[Stored items]
+ + + +
(** * Timestamped archive-then-write: a shallow embedding of the
      demonstration pipeline (synth_data.py, plot_data.py, pipeline.py)

    The three Python modules share one mechanism: before a fresh artifact
    is written to its current location, the previous one is moved into a
    sibling archive directory under a name that carries a timestamp.

    The embedding is a state-and-exception monad over a [world] made of the
    regular files, the directories, the log of observable effects (console
    lines, sleeps, moves, writes) and the number of clock readings taken so
    far.  Everything the program delegates to a collaborator (the wall
    clock, the operating system's verdict on a move or a write, the random
    sampling, the chart renderer, the inference library) is a field of an
    environment record [env]; the theorems quantify over it.

    Failure modes: a missing input file, a table that pandas cannot parse
    or whose Time column it cannot convert, a chart that cannot be drawn, a
    failing move or write, a failing import or inference call.  Directory
    creation with exist_ok=True is taken to succeed, and a write that fails
    fails before it changes the file.

    A [while True] loop that only Ctrl+C ends takes the number of
    iterations that start before the KeyboardInterrupt arrives; what the
    user types at a prompt of [main] is an argument.  The status list of
    the front end (streamlit_app.py, [add_status_message]) is a pure
    function on the list. *)

From Stdlib Require Import ZArith Lia Ascii String.
From stdpp Require Import base strings gmap list fin_maps.

Local Open Scope string_scope.

(** ** Python string helpers *)

Module PyStr.

(** [s * n] *)
Fixpoint str_mul (s : string) (n : nat) : string :=
  match n with
  | O => EmptyString
  | S k => s ++ str_mul s k
  end.

Definition digit_char (k : nat) : ascii :=
  match k with
  | 0 => "0" | 1 => "1" | 2 => "2" | 3 => "3" | 4 => "4"
  | 5 => "5" | 6 => "6" | 7 => "7" | 8 => "8" | _ => "9"
  end%char%nat.

(** The decimal digits of [n] in front of [acc]; [fuel] bounds their
    number. *)
Fixpoint decimal_digits (fuel n : nat) (acc : string) : string :=
  match fuel with
  | O => acc
  | S fuel' =>
      let acc' := String (digit_char (n mod 10)) acc in
      if (n <? 10)%nat then acc' else decimal_digits fuel' (n / 10) acc'
  end.

(** [str(n)] for a non-negative integer *)
Definition str_of_nat (n : nat) : string :=
  decimal_digits (S n) n EmptyString.

(** A decimal field zero-padded to width [w], as the strftime directives
    %Y (w = 4) and %m %d %H %M %S (w = 2) print it. *)
Definition zero_pad (w n : nat) : string :=
  let s := str_of_nat n in
  str_mul "0" (w - String.length s) ++ s.

Definition is_digit (c : ascii) : bool :=
  let k := nat_of_ascii c in (48 <=? k)%nat && (k <=? 57)%nat.

Fixpoint all_digits (s : string) : bool :=
  match s with
  | EmptyString => true
  | String c r => is_digit c && all_digits r
  end.

(** [p.rfind(c)]: index of the last occurrence, -1 when there is none. *)
Fixpoint rfind_from (c : ascii) (p : string) (i : Z) (last : Z) : Z :=
  match p with
  | EmptyString => last
  | String a r => rfind_from c r (i + 1) (if Ascii.eqb a c then i else last)
  end.

Definition rfind (p : string) (c : ascii) : Z := rfind_from c p 0 (-1).

(** [p[i:]] and [p[:i]] for a non-negative index *)
Fixpoint drop_str (i : nat) (p : string) : string :=
  match i, p with
  | O, _ => p
  | S k, EmptyString => EmptyString
  | S k, String _ r => drop_str k r
  end.

Fixpoint take_str (i : nat) (p : string) : string :=
  match i, p with
  | O, _ => EmptyString
  | S k, EmptyString => EmptyString
  | S k, String a r => String a (take_str k r)
  end.

(** The loop of genericpath._splitext that skips leading dots: starting at
    [filenameIndex], look for a character that is not a dot strictly before
    [dotIndex]; [n] bounds the number of iterations. *)
Fixpoint has_non_dot (p : string) (filenameIndex : nat) (n : nat) : bool :=
  match n with
  | O => false
  | S k =>
      match String.get filenameIndex p with
      | Some a => if Ascii.eqb a "." then has_non_dot p (S filenameIndex) k
                  else true
      | None => true
      end
  end.

(** [os.path.splitext(p)] (posixpath: sep is "/", no altsep, extsep is ".") *)
Definition splitext (p : string) : string * string :=
  let sepIndex := rfind p "/" in
  let dotIndex := rfind p "." in
  if (dotIndex >? sepIndex)%Z then
    let filenameIndex := Z.to_nat (sepIndex + 1) in
    if has_non_dot p filenameIndex (Z.to_nat dotIndex - filenameIndex)
    then (take_str (Z.to_nat dotIndex) p, drop_str (Z.to_nat dotIndex) p)
    else (p, EmptyString)
  else (p, EmptyString).

Definition starts_with_slash (p : string) : bool :=
  match p with
  | String a _ => Ascii.eqb a "/"
  | EmptyString => false
  end.

Fixpoint ends_with_slash (p : string) : bool :=
  match p with
  | EmptyString => false
  | String a EmptyString => Ascii.eqb a "/"
  | String _ r => ends_with_slash r
  end.

(** [os.path.join(a, b)] (posixpath, two components) *)
Definition path_join (a b : string) : string :=
  if starts_with_slash b then b
  else if (String.length a =? 0)%nat || ends_with_slash a then a ++ b
  else a ++ "/" ++ b.

(** [s.startswith(pre)] *)
Fixpoint startswith (pre s : string) : bool :=
  match pre, s with
  | EmptyString, _ => true
  | String a p, String b r => Ascii.eqb a b && startswith p r
  | String _ _, EmptyString => false
  end.

(** Python's whitespace characters of the ASCII range: space, tab, line
    feed, vertical tab, form feed, carriage return and the four
    separators 28 to 31 *)
Definition is_space (c : ascii) : bool :=
  let k := nat_of_ascii c in
  (k =? 32)%nat || ((9 <=? k)%nat && (k <=? 13)%nat)
  || ((28 <=? k)%nat && (k <=? 31)%nat).

Fixpoint lstrip (s : string) : string :=
  match s with
  | String c r => if is_space c then lstrip r else s
  | EmptyString => EmptyString
  end.

(** Drops the whitespace at the end: the result is empty when nothing but
    whitespace is left. *)
Fixpoint rstrip (s : string) : string :=
  match s with
  | EmptyString => EmptyString
  | String c r =>
      match rstrip r with
      | EmptyString => if is_space c then EmptyString else String c EmptyString
      | r' => String c r'
      end
  end.

(** [s.strip()] *)
Definition strip (s : string) : string := rstrip (lstrip s).

End PyStr.

(** ** datetime *)

Module Datetime.

Record datetime := mkDatetime {
  year : nat; month : nat; day : nat;
  hour : nat; minute : nat; second : nat;
  microsecond : nat
}.

(** The value ranges of a Python datetime (day-of-month refinements are not
    needed here). *)
Definition valid (d : datetime) : Prop :=
  (1 <= year d /\ year d < 100 * 100 /\ 1 <= month d <= 12 /\ 1 <= day d <= 31 /\
   hour d < 24 /\ minute d < 60 /\ second d < 60)%nat.

Definition directive (c : ascii) (d : datetime) : string :=
  if Ascii.eqb c "Y" then PyStr.zero_pad 4 (year d)
  else if Ascii.eqb c "m" then PyStr.zero_pad 2 (month d)
  else if Ascii.eqb c "d" then PyStr.zero_pad 2 (day d)
  else if Ascii.eqb c "H" then PyStr.zero_pad 2 (hour d)
  else if Ascii.eqb c "M" then PyStr.zero_pad 2 (minute d)
  else if Ascii.eqb c "S" then PyStr.zero_pad 2 (second d)
  else String "%" (String c EmptyString).

(** [d.strftime(fmt)] for the directives the program uses *)
Fixpoint strftime (fmt : string) (d : datetime) : string :=
  match fmt with
  | EmptyString => EmptyString
  | String a r =>
      if Ascii.eqb a "%" then
        match r with
        | String c r' => directive c d ++ strftime r' d
        | EmptyString => String a EmptyString
        end
      else String a (strftime r d)
  end.

(** Two readings fall in the same wall-clock second. *)
Definition same_second (d1 d2 : datetime) : Prop :=
  year d1 = year d2 /\ month d1 = month d2 /\ day d1 = day d2 /\
  hour d1 = hour d2 /\ minute d1 = minute d2 /\ second d1 = second d2.

End Datetime.

(** ** The Python runtime: world, exceptions, effects *)

Module Py.

Import Datetime.

(** The exception classes the program distinguishes.  Every class but
    [KeyboardInterrupt] derives from Exception. *)
Inductive exn :=
| OSError (msg : string)
| FileNotFoundError (msg : string)
| ImportError (msg : string)
| ValueError (msg : string)
| KeyError (msg : string)
| RuntimeError (msg : string)
| KeyboardInterrupt.

Definition is_Exception (e : exn) : bool :=
  match e with KeyboardInterrupt => false | _ => true end.

Definition is_ImportError (e : exn) : bool :=
  match e with ImportError _ => true | _ => false end.

Definition is_FileNotFoundError (e : exn) : bool :=
  match e with FileNotFoundError _ => true | _ => false end.



(** [str(e)] *)
Definition exn_str (e : exn) : string :=
  match e with
  | OSError m | FileNotFoundError m | ImportError m
  | ValueError m | KeyError m | RuntimeError m => m
  | KeyboardInterrupt => EmptyString
  end.

(** Observable effects, in the order they happen. *)
Inductive event :=
| Printed (line : string)
| Slept (secs : nat)
| Moved (src dst : string)
| Wrote (path : string).

Record world := mkWorld {
  files : gmap string string;   (* regular files: path to content *)
  dirs : gset string;           (* directories *)
  log : list event;             (* effects so far, oldest first *)
  reads : nat                   (* clock readings taken so far *)
}.

Definition set_files (f : gmap string string) (w : world) : world :=
  mkWorld f (dirs w) (log w) (reads w).

Definition add_dirs (d : gset string) (w : world) : world :=
  mkWorld (files w) (d ∪ dirs w) (log w) (reads w).

Definition emit (e : event) (w : world) : world :=
  mkWorld (files w) (dirs w) (log w ++ [e]) (reads w).

Definition tick (w : world) : world :=
  mkWorld (files w) (dirs w) (log w) (S (reads w)).

Inductive result (A : Type) :=
| Ok (a : A)
| Raise (e : exn).
Arguments Ok {A} a.
Arguments Raise {A} e.

(** A computation: runs in a world, returns or raises, leaves a world. *)
Definition M (A : Type) : Type := world -> result A * world.

Definition ret {A} (a : A) : M A := fun w => (Ok a, w).

Definition raise {A} (e : exn) : M A := fun w => (Raise e, w).

Definition bind {A B} (m : M A) (k : A -> M B) : M B :=
  fun w =>
    match m w with
    | (Ok a, w1) => k a w1
    | (Raise e, w1) => (Raise e, w1)
    end.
+ + + +
Which of the lines above mention the word "list"? Pull those lines out.

▶ Task output:
    user types at a prompt of [main] is an argument.  The status list of
    function on the list. *)
From stdpp Require Import base strings gmap list fin_maps.
  log : list event;             (* effects so far, oldest first *)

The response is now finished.